■ **TO DO**
Of the lines below, reproduce exactly those from the line containing "revert known cache." to the end, including both the first and the last.

:::

(* ===== verification/HeapTupleDeform.v ===== *)
(** Reading tuples: heap_deform_tuple, heap_modify_tuple, nocachegetattr and heap_getattr
    of heaptuple.c on the tuples that heap_form_tuple builds (HeapTupleForm).

    Deforming remembers in the tuple descriptor the offsets of leading attributes, and
    every later call uses them.  [cache_ok] is the invariant of these offsets; it is what
    makes the fast and the careful path agree, and every operation keeps it. *)

From S2P Require Import Prelude Rle Varatt Pglz PglzHist PglzItems PglzCodec ToastCompression Oids ToastStore Detoast.
From S2P Require Import HeapTuple HeapTupleForm.

(** The cached offsets of a suffix of the attributes; [known] is the offset at which it
    starts in every tuple, if nothing of variable width is before. *)
Fixpoint cache_ok (known : option Z) (atts : list attribute) (cache : list Z) : Prop :=
  match atts, cache with
  | [], [] => True
  | att :: atts, c :: cache =>
      (c < 0 /\ cache_ok None atts cache) \/
      (exists off, known = Some off /\ c = att_align_nominal off (attalign att) /\
         (attlen att = -1 -> c = off) /\
         cache_ok (if attlen att >? 0 then Some (c + attlen att) else None) atts cache)
  | _, _ => False
  end.

Lemma cache_ok_any known atts cache : cache_ok None atts cache -> cache_ok known atts cache.
Proof.
  destruct atts as [|att atts], cache as [|c cache]; try done. cbn [cache_ok].
  intros [H|(off & H & _)]; [by left|done].
Qed.

Lemma cache_ok_length known atts cache : cache_ok known atts cache -> length cache = length atts.
Proof.
  revert known cache. induction atts as [|att atts IH]; intros known [|c cache]; try done.
  cbn [cache_ok]. intros [[_ H]|(off & _ & _ & _ & H)]; apply IH in H; simpl; lia.
Qed.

:::

■ **ANSWER BOX**
  revert known cache. induction atts as [|att atts IH]; intros known [|c cache]; try done.
  cbn [cache_ok]. intros [[_ H]|(off & _ & _ & _ & H)]; apply IH in H; simpl; lia.
Qed.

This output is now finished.